#### [WORK INSTRUCTION]
Your answer should be only the lines below from the one with "(if 1 <? leverage" to the one with "destruct (Z.ltb_spec 1", repeated exactly, ends included.

Recorded data
────────────────

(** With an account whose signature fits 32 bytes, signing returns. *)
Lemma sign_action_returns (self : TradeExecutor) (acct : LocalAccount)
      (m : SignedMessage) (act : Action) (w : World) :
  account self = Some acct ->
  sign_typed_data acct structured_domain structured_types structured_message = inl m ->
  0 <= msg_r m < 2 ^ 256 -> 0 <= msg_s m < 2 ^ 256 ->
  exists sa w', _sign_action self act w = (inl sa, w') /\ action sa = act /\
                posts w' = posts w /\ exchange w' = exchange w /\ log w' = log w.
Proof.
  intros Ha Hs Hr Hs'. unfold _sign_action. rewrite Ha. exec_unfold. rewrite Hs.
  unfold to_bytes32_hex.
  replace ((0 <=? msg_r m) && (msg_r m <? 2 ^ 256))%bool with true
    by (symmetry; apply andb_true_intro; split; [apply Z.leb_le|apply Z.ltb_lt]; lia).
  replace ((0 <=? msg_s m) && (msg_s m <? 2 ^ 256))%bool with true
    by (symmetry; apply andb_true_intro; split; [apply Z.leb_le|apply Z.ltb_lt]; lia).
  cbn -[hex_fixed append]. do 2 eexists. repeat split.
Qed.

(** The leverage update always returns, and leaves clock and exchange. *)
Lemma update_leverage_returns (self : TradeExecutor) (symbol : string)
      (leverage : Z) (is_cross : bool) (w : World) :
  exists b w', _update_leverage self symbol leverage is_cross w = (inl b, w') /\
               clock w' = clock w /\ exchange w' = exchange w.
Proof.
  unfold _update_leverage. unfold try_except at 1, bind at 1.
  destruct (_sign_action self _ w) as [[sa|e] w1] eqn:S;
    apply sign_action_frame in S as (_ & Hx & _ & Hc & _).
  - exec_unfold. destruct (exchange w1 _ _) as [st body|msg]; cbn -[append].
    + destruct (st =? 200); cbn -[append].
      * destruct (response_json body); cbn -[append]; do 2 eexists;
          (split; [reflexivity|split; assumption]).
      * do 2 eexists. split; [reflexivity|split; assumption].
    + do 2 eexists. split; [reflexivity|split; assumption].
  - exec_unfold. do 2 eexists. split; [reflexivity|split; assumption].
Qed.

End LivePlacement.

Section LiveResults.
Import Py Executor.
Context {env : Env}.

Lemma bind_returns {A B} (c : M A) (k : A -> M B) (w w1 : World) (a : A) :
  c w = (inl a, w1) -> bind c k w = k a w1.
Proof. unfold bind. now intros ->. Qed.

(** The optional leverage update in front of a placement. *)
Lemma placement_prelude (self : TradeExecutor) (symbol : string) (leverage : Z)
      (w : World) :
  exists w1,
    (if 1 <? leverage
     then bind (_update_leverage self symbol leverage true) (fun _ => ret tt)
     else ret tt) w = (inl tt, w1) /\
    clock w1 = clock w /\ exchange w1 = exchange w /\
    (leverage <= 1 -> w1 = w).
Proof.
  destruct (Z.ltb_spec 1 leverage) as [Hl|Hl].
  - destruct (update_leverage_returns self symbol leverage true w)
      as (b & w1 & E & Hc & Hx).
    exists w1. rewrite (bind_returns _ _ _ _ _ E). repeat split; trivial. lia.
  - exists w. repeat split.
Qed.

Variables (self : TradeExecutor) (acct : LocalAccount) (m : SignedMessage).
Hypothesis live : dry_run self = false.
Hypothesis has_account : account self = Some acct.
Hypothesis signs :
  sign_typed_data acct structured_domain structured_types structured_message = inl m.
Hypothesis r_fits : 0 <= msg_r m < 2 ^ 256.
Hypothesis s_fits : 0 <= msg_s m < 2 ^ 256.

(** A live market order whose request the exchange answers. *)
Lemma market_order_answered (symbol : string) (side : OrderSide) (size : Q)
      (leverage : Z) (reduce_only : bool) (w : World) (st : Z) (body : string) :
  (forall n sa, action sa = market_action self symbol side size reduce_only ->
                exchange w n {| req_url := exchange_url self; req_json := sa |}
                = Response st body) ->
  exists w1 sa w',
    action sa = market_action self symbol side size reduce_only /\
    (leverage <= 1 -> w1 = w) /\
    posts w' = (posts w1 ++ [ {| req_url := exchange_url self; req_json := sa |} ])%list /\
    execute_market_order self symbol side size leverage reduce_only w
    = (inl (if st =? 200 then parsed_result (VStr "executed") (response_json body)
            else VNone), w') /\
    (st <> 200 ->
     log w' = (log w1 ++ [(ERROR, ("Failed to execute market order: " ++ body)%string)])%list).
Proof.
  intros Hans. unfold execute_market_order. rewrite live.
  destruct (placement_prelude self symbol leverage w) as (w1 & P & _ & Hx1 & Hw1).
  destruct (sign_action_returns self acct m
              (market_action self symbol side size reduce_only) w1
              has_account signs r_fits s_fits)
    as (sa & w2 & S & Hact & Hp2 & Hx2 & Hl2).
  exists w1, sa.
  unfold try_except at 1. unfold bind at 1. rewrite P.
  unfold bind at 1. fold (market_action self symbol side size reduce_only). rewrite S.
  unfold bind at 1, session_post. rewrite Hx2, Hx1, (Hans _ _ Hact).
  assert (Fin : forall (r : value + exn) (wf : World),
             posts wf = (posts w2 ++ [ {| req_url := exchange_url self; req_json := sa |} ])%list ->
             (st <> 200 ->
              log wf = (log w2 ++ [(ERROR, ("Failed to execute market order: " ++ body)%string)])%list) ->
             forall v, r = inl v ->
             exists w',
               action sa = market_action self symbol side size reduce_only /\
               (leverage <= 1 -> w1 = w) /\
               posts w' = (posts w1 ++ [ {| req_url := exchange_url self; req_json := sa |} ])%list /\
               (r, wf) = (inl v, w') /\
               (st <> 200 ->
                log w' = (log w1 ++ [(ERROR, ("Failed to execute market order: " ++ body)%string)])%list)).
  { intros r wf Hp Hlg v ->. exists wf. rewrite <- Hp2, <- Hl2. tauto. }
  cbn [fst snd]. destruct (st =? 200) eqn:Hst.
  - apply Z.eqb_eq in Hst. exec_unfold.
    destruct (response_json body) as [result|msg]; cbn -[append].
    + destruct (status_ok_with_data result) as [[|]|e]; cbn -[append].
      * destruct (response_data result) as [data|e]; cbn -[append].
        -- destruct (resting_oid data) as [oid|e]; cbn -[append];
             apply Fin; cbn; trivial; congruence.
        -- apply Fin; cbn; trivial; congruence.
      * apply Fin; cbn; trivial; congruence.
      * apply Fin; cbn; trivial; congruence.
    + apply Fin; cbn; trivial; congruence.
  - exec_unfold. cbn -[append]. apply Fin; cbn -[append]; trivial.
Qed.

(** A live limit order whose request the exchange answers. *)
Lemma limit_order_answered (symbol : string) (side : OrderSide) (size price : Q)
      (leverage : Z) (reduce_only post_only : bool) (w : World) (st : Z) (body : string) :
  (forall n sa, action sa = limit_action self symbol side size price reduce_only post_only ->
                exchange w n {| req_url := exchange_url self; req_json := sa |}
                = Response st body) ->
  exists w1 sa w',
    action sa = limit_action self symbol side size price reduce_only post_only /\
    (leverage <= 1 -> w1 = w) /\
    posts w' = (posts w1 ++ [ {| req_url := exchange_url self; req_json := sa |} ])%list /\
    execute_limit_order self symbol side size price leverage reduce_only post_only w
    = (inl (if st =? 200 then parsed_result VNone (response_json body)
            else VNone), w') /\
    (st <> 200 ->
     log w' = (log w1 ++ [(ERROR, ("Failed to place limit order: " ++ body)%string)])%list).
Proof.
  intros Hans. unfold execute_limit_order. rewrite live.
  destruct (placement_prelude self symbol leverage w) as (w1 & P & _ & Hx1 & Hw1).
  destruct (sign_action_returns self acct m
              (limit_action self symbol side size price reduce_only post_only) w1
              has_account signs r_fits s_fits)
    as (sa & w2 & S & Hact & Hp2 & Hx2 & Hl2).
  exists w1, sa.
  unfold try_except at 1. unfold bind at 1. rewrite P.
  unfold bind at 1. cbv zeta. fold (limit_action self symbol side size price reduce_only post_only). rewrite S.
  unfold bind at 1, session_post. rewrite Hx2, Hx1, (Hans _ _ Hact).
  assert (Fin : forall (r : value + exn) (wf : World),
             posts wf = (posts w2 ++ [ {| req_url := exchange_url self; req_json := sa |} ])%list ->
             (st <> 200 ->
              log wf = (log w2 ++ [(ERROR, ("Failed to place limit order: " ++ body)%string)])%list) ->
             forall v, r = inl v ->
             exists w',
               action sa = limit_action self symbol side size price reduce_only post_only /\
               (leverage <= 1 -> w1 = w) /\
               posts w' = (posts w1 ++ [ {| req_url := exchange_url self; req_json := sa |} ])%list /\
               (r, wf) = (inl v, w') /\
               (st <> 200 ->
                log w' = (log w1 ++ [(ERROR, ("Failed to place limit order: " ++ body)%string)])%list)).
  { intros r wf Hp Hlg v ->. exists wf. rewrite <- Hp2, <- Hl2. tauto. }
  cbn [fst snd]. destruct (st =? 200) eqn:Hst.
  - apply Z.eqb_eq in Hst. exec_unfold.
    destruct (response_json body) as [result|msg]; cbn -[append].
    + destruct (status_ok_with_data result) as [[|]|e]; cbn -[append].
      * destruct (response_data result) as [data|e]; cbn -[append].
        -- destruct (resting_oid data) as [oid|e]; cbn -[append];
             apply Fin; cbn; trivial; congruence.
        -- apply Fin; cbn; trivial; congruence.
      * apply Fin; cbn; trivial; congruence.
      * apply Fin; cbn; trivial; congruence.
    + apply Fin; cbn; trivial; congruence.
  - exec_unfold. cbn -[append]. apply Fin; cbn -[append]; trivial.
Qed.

────────────────

#### [ANSWER TO THIS EXERCISE]
    (if 1 <? leverage
     then bind (_update_leverage self symbol leverage true) (fun _ => ret tt)
     else ret tt) w = (inl tt, w1) /\
    clock w1 = clock w /\ exchange w1 = exchange w /\
    (leverage <= 1 -> w1 = w).
Proof.
  destruct (Z.ltb_spec 1 leverage) as [Hl|Hl].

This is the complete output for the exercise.